Rabat - Recent reports have caused Tunisia to once again reject the allegations of agreeing to host a U.S. military base for the fight against ISIS in Libya, creating more questions for some regarding relations between the U.S. and Tunisia.
Rabat – Recent reports have caused Tunisia to once again reject the allegations of agreeing to host a U.S. military base for the fight against ISIS in Libya, creating more questions for some regarding relations between the U.S. and Tunisia.
Reports claiming that Tunisia had begun to obtain U.S. surveillance systems for what would be a U.S. military station in the city of Haouaria have sparked the debate, and many have either expressed denial or support for the idea.
According to the Italian newspaper report, the base would serve as a substitute for the Naval Radio Transmitter Facility Niscemi, a U.S. navy telecommunications station in Niscemi, Italy.
The Niscemi station’s operations have been frequently interrupted since 2012 after becoming the target of protests from local residents who disproved the installation of MUOS, a U.S. satellite system, for fear of potential environmental and health consequences caused by the radio waves.
The reports also suggested that Tunisian President Beji Caid Essebsi talked about bringing the surveillance equipment to Haouaria during his visit to the United States in May.
In response to the allegations, the spokesman of the Tunisian Presidency, Moez Sinaoui, told radio station MosaiqueFM that “Tunisia’s doctrine since independence has been to reject any establishment of a foreign military base in the country.”
While logistical support from the U.S. is important to Tunisia, hosting a military base would bring “catastrophic” results for the country, according to Dr. Mazen Cherif, a security expert and head of the Tunisian Center for Global Security Studies.
“Tunisia is the world’s top exporter of terrorists… Hosting the U.S. base would only invite more jihad in Tunisia,” said Cherif.
Mondher Thabet, a political analyst, also dismissed the allegations saying hosting a U.S. military base has been “off the table” for years.
“A U.S. military presence on Tunisian soil is a non-negotiable matter. But I do back logistical, intelligence, technological, and training cooperation with the U.S.,” said Thabet.

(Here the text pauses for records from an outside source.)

(** * Storefront backend: coupon engine, cart pricing, cart controller and
      payment webhook

    A shallow embedding of the pricing and fulfilment code of the backend
    ([models/Coupon.js], [models/Cart.js], the order model, the
    negotiation service, [controllers/cartController.js], the payment
    controller that follows it in the same source file, and
    [controllers/clerkController.js]).

    Conventions of the embedding.
    - A JavaScript [Number] holding money or a percentage is an exact
      rational ([Q]); results are compared with [==].  Rounding effects
      that only IEEE doubles have are outside the model; the concrete
      inputs at which a property is shown to fail are small integers and
      dyadic fractions, on which doubles compute the same results.
    - Counts (quantity, stock, usedCount, usageLimit, minor-unit amounts)
      and timestamps are integers ([Z]).
    - [null]/[undefined] is [None]; a MongoDB ObjectId is the string it
      prints as; a collection is a finite map from its unique key.
    - [async] controllers run in a state-and-exception monad over the
      database; a [try]/[catch] is the monad's [try_catch]. *)

From Stdlib Require Import QArith Qround Qminmax Qabs Lqa ZArith String Ascii.
From stdpp Require Import gmap strings list fin_maps pretty.

Local Open Scope string_scope.

(** ** JavaScript numbers and strings *)

Module JS.

(** [Math.round]: nearest integer, ties towards +infinity. *)
Definition Math_round (x : Q) : Z := Qfloor (x + (1 # 2)).
Lemma severity_filter_witness :
  is_Some (search resource_pattern severity3_block)
  /\ is_Some (search message_pattern severity3_block)
  /\ severity_of (search severity_pattern severity3_block) = Return 3%Z
  /\ (3 < 5)%Z
  /\ emitted 1 5 severity3_block = []
  /\ (forall acc, loop_body 1 5 severity3_block acc = Return acc)
  /\ is_Some (search resource_pattern severity5_block)
  /\ is_Some (search message_pattern severity5_block)
  /\ severity_of (search severity_pattern severity5_block) = Return 5%Z
  /\ total_is_sum counts0
  /\ exists line counts' t,
       loop_body 1 5 severity5_block ([], counts0)
       = Return ([] ++ [line], counts')
       /\ counts0 !! "TOTAL" = Some t
       /\ counts' !! "TOTAL" = Some (t + 1)%Z
       /\ total_is_sum counts'.
Proof.
  assert (is_Some (search resource_pattern severity3_block)) as Hr3
    by (vm_compute; eexists; reflexivity).
  assert (is_Some (search message_pattern severity3_block)) as Hm3
    by (vm_compute; eexists; reflexivity).
  assert (is_Some (search resource_pattern severity5_block)) as Hr5
    by (vm_compute; eexists; reflexivity).
  assert (is_Some (search message_pattern severity5_block)) as Hm5
    by (vm_compute; eexists; reflexivity).
  assert (severity_of (search severity_pattern severity3_block)
          = Return 3%Z) as Hs3 by (vm_compute; reflexivity).
  assert (severity_of (search severity_pattern severity5_block)
          = Return 5%Z) as Hs5 by (vm_compute; reflexivity).
  do 3 (split; [assumption|]). split; [reflexivity|].
  assert (3 < 5)%Z as Hlt by reflexivity.
  split;
    [apply (proj1 (severity_filter 1 5 severity3_block 3 Hr3 Hm3 Hs3) Hlt)|].
  split;
    [apply (proj1 (severity_filter 1 5 severity3_block 3 Hr3 Hm3 Hs3) Hlt)|].
  do 3 (split; [assumption|]). split; [apply total_is_sum_counts0|].
  apply (proj2 (severity_filter 1 5 severity5_block 5 Hr5 Hm5 Hs5) eq_refl).
  apply total_is_sum_counts0.
Defined.

(** ** Required fields *)

(** C5. When [resource] or [message] is not found in a block, the
    iteration returns the accumulators as they are: no line, no counter
    changed, nothing raised.  A block with a resource and no message is
    such a block, and [process_file] returns no line and the initial
    counters for it. *)
Theorem missing_required_field :
  (forall d m block acc,
     search resource_pattern block = None
     \/ search message_pattern block = None ->
     loop_body d m block acc = Return acc /\ emitted d m block = [])
  /\ finditer pattern no_message_block = [no_message_block]
  /\ is_Some (search resource_pattern no_message_block)
  /\ search message_pattern no_message_block = None
  /\ (forall json_loads file_path d m,
        snd (process_file json_loads file_path no_message_block d m)
        = Return ([], counts0)).
Proof.
  split.
  { intros d m block acc H. split; [by apply loop_body_not_found|].
    unfold emitted. by rewrite loop_body_not_found. }
  split; [vm_compute; reflexivity|]. split; [vm_compute; eexists; reflexivity|].
  assert (search message_pattern no_message_block = None) as Hm
    by (vm_compute; reflexivity).
  split; [done|]. intros json_loads file_path d m. unfold process_file.
  change (finditer pattern no_message_block) with [no_message_block].
  cbn [snd for_each]. rewrite loop_body_not_found by auto. done.
Qed.

Lemma missing_required_field_witness :
  (search resource_pattern no_message_block = None
   \/ search message_pattern no_message_block = None)
  /\ loop_body 1 0 no_message_block ([], counts0) = Return ([], counts0)
  /\ emitted 1 0 no_message_block = [].
Proof.
  assert (search resource_pattern no_message_block = None
          \/ search message_pattern no_message_block = None) as H
    by (right; vm_compute; reflexivity).
  split; [exact H|].
  apply (proj1 missing_required_field 1%Z 0%Z no_message_block
           ([], counts0) H).
Defined.

(** ** Message cleanup *)

(** What an iteration appends is at most one line, which ends with the
    cleaned message. *)
Lemma emitted_cases d m block :
  emitted d m block = []
  \/ exists rm mm resource message file_path severity,
       search resource_pattern block = Some rm
       /\ search message_pattern block = Some mm
       /\ group1 rm = Some resource /\ group1 mm = Some message
       /\ file_path_of d resource = Return file_path
       /\ severity_of (search severity_pattern block) = Return severity
       /\ (m <= severity)%Z
       /\ emitted d m block
          = [compact (msg_type_of severity) file_path
               (line_of (search line_pattern block))
               (code_of (search code_pattern block)) (cleanup message)].
Proof.
  unfold emitted.
  destruct (search resource_pattern block) as [rm|] eqn:Hr;
    [destruct (search message_pattern block) as [mm|] eqn:Hm|].
  - destruct (loop_body_found d m block rm mm Hr Hm)
      as (resource & message & p & z & Hgr & Hgm & Hp & Hz & _ & Hbody).
    rewrite Hbody. destruct (Z.ltb_spec z m); [by left|]. right.
    destruct (incr_incr z counts0 (total_is_sum_keys _ total_is_sum_counts0))
      as (e & t & _ & _ & -> & Hi2).
    cbn [mbind py_bind]. rewrite Hi2. cbn [mbind py_bind].
    exists rm, mm, resource, message, p, z. by rewrite Hz.
  - left. by rewrite loop_body_not_found by auto.
  - left. by rewrite loop_body_not_found by auto.
Qed.


(** The two replacements are those of the claim: every line appended for
    a block ends with the cleaned message, which is the extracted message
    with each backslash-backtick pair replaced by a backtick and each
    backslash-n pair replaced by a space, in one pass from left to
    right. *)
Lemma message_cleanup (d m : Z) (block : text) (mm : match_obj)
    (message : text) :
  search message_pattern block = Some mm ->
  group1 mm = Some message ->
  (forall line, line ∈ emitted d m block ->
     exists head, line = head ++ str ": " ++ cleanup message)
  /\ cleanup message
     = replace (BACKSLASH :: str "n") (str " ")
         (replace [BACKSLASH; BACKTICK] [BACKTICK] message)
  /\ cleanup message = cleanup_spec message.
Proof.
  intros Hm Hgm. split; [|split; [done|]].
  - intros line Hin.
    destruct (emitted_cases d m block)
      as [He | (rm & mm' & resource & message' & p & z & _ & Hm' & _ & Hgm'
                & _ & _ & _ & He)];
      rewrite He in Hin; [by apply elem_of_nil in Hin|].
    apply list_elem_of_singleton in Hin as ->.
    assert (message' = message) as -> by congruence.
    unfold compact.
    exists (str (msg_type_of z) ++ str " [" ++ p ++ str ":"
            ++ line_of (search line_pattern block) ++ str "] "
            ++ code_of (search code_pattern block)).
    by rewrite <- !app_assoc.
  - apply cleanup_is_spec.
Qed.

Lemma message_cleanup_witness :
  (group1 <$> search message_pattern escaped_block)
  = Some (Some (str "no \`x\` here\nsee above"))
  /\ emitted 1 0 escaped_block
     = [str "ERROR [c.ts:1] : no `x` here see above"]
  /\ cleanup (str "no \`x\` here\nsee above") = str "no `x` here see above"
  /\ forall line, line ∈ emitted 1 0 escaped_block ->
     exists head,
       line = head ++ str ": " ++ cleanup (str "no \`x\` here\nsee above").
Proof.
  split; [vm_compute; reflexivity|]. split; [vm_compute; reflexivity|].
  split; [vm_compute; reflexivity|].
  destruct (search message_pattern escaped_block) as [mm|] eqn:Hm;
    [|by vm_compute in Hm].
  assert (group1 mm = Some (str "no \`x\` here\nsee above")) as Hg.
  { revert Hm. vm_compute. by intros [= <-]. }
  apply (proj1 (message_cleanup 1 0 escaped_block mm _ Hm Hg)).
Defined.

(** C6. The claim fails on the code, which misses a case.  Line 106
    says that it replaces newlines with spaces, and what it replaces is
    the escape sequence of two characters only.  The message of this
    record holds a line feed itself: the block pattern and the message
    pattern go across it, neither replacement touches it, and the line
    returned for the record, once written out, is two lines. *)
Theorem message_line_feed_kept :
  finditer pattern two_line_block = [two_line_block]
  /\ (group1 <$> search message_pattern two_line_block)
     = Some (Some two_line_message)
  /\ cleanup two_line_message = two_line_message
  /\ snd (process_file (fun _ => true) [] two_line_block 1 0)
     = Return ([str "ERROR [c.ts:1] : " ++ two_line_message],
               <["TOTAL" := 1%Z]> (<["ERROR" := 1%Z]> counts0))
  /\ LF ∈ cleanup two_line_message
  /\ split LF (str "ERROR [c.ts:1] : " ++ two_line_message)
     = [str "ERROR [c.ts:1] : first"; str "second"].
Proof.
  split; [vm_compute; reflexivity|]. split; [vm_compute; reflexivity|].
  split; [vm_compute; reflexivity|]. split; [vm_compute; reflexivity|].
  split; [|vm_compute; reflexivity].
  apply cleanup_line_feed. unfold two_line_message.
  apply elem_of_app. right. by left.
Qed.

(** ** The counters *)



(** ** Order *)


(** ** Failure *)

(** Below its limit, or with the limit switched off, [int] converts as at
    the top level. *)
Lemma limits_int_within limit t :
  (limit = 0 \/ length t <= limit)%nat ->
  Limits.int limit (Some t) = int (Some t).
Proof.
  intros Hlen. unfold Limits.int, int. destruct t as [|c t]; [done|].
  destruct (int_digits 0 (c :: t)); [|done].
  destruct (Nat.ltb_spec 0 limit); [|done].
  destruct (Nat.ltb_spec limit (length (c :: t))); [lia|done].
Qed.

Lemma limits_loop_body_within limit d m block acc :
  (forall sm t,
     search severity_pattern block = Some sm -> group1 sm = Some t ->
     (limit = 0 \/ length t <= limit)%nat) ->
  Limits.loop_body limit d m block acc = loop_body d m block acc.
Proof.
  intros Hlen. destruct acc as [results counts].
  unfold Limits.loop_body, loop_body.
  destruct (search resource_pattern block) as [rm|]; [|done].
  destruct (search message_pattern block) as [mm|]; [|done].
  destruct (receiver (group1 rm)) as [resource|]; [|done].
  cbn [mbind py_bind].
  destruct (file_path_of d resource) as [p|]; [|done]. cbn [mbind py_bind].
  assert (Limits.severity_of limit (search severity_pattern block)
          = severity_of (search severity_pattern block)) as ->; [|done].
  destruct (search severity_pattern block) as [sm|] eqn:Hs; [|done].
  cbn [Limits.severity_of severity_of].
  destruct (group1 sm) as [t|] eqn:Hg; [|done].
  apply limits_int_within. by apply (Hlen sm).
Qed.

Lemma limits_for_each_within limit d m blocks : forall acc,
  Forall (fun block => forall sm t,
            search severity_pattern block = Some sm -> group1 sm = Some t ->
            (limit = 0 \/ length t <= limit)%nat) blocks ->
  for_each (Limits.loop_body limit d m) blocks acc
  = for_each (loop_body d m) blocks acc.
Proof.
  induction blocks as [|b blocks IH]; intros acc Hall; [done|].
  inversion Hall as [|? ? Hb Hrest]; subst. cbn [for_each].
  rewrite (limits_loop_body_within limit d m b acc Hb).
  destruct (loop_body d m b acc) as [acc'|]; [|done]. by apply IH.
Qed.

(** When [json.loads] fails with [JSONDecodeError] only, the loop over the
    lines returns if every line that is not blank is loaded, and is left
    with [JSONDecodeError] otherwise. *)
Lemma loads_lines (json_loads : text -> py unit) lines :
  (forall t e, json_loads t = Raise e -> e = JSONDecodeError) ->
  for_each (Limits.loads_line json_loads) lines tt
  = if forallb (fun line => match strip line with
                            | [] => true
                            | _ :: _ => returns (json_loads line)
                            end) lines
    then Return tt else Raise JSONDecodeError.
Proof.
  intros Honly. unfold Limits.loads_line.
  induction lines as [|line lines IH]; [done|].
  cbn [for_each forallb].
  destruct (strip line) as [|c rest]; [exact IH|].
  destruct (json_loads line) as [[]|e] eqn:Hline; [exact IH|].
  by rewrite (Honly _ _ Hline).
Qed.

Lemma limits_is_valid_json_within (json_loads : text -> py unit) content :
  (forall t e, json_loads t = Raise e -> e = JSONDecodeError) ->
  Limits.is_valid_json json_loads content
  = Return (is_valid_json (fun t => returns (json_loads t)) content).
Proof.
  intros Honly. unfold Limits.is_valid_json, is_valid_json.
  destruct (json_loads content) as [[]|e] eqn:H1; [done|].
  rewrite (Honly _ _ H1). cbn [mbind py_bind Limits.except_JSONDecodeError
                                 returns].
  destruct (json_loads (str "[" ++ content ++ str "]")) as [[]|e'] eqn:H2;
    [done|].
  rewrite (Honly _ _ H2). cbn [mbind py_bind Limits.except_JSONDecodeError
                                 returns].
  rewrite (loads_lines json_loads _ Honly).
  by destruct (forallb _ _).
Qed.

These claims come soon after a recent report in the Wall Street Journal saying that the U.S. is currently discussing with North African countries about positioning drones at a base on their soil to prevent further expansion of ISIS in Libya.

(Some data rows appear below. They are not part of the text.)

(** X9. [DisconnectUser] of a connected user marks its object Offline,
    closes its connection if it has one and takes the id out of the user
    table, and does nothing else: it reads no clock, every other user is as
    before, and no session changes.  The user's session, if any, keeps its
    status and stays in its staff member's session set. *)
Theorem X9_disconnect_user_effect (w : World) (u : string) (usr : User.t) :
  reachable w ->
  user_of w u = Some usr ->
  exists l w',
    DisconnectUser u w = Some (tt, w') /\
    users w !! u = Some l /\
    users w' !! u = None /\
    h_users w' !! l = Some (User.with_Status UserStatusOffline usr) /\
    closed w' = closed_conns (User.Conn usr) (closed w) /\
    (forall u', u' <> u -> user_of w' u' = user_of w u') /\
    (forall k, session_of w' k = session_of w k) /\
    (forall a k, handles w' a k = handles w a k) /\
    ticks w' = ticks w.
Proof.
  intros Hr Hu. pose proof (reachable_users_consistent w Hr) as [Ht _].
  unfold user_of in Hu. destruct (users w !! u) as [l|] eqn:Hl; [|done].
  exists l, (disconnect_user_world u l (User.Conn usr) w).
  split; [by apply DisconnectUser_eq|]. split; [done|].
  split; [simpl; apply lookup_delete_eq|].
  split; [simpl; by rewrite list_lookup_alter_eq, Hu|].
  split; [done|]. split; [|done].
  intros u' Hne. unfold user_of. simpl. rewrite lookup_delete_ne by done.
  destruct (users w !! u') as [l'|] eqn:Hl'; [|done].
  destruct (decide (l = l')) as [<-|Hll]; [|by rewrite list_lookup_alter_ne].
  destruct (Ht u l usr Hl Hu) as [<- _]. destruct (Ht u' l usr Hl' Hu) as [Hid _].
  done.
Qed.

Maj. James Brindle, a Pentagon spokesman, told Al Arabiya News that such a station in North Africa “would be for surveillance, not kinetic” and would be “a sovereign host government facility to which the U.S. is granted access.”
“We work closely with our African partners to counter violent extremism, address security challenges and promote regional stability, and will continue to do so,” Brindle stated, also noting that “no final decisions have been made.”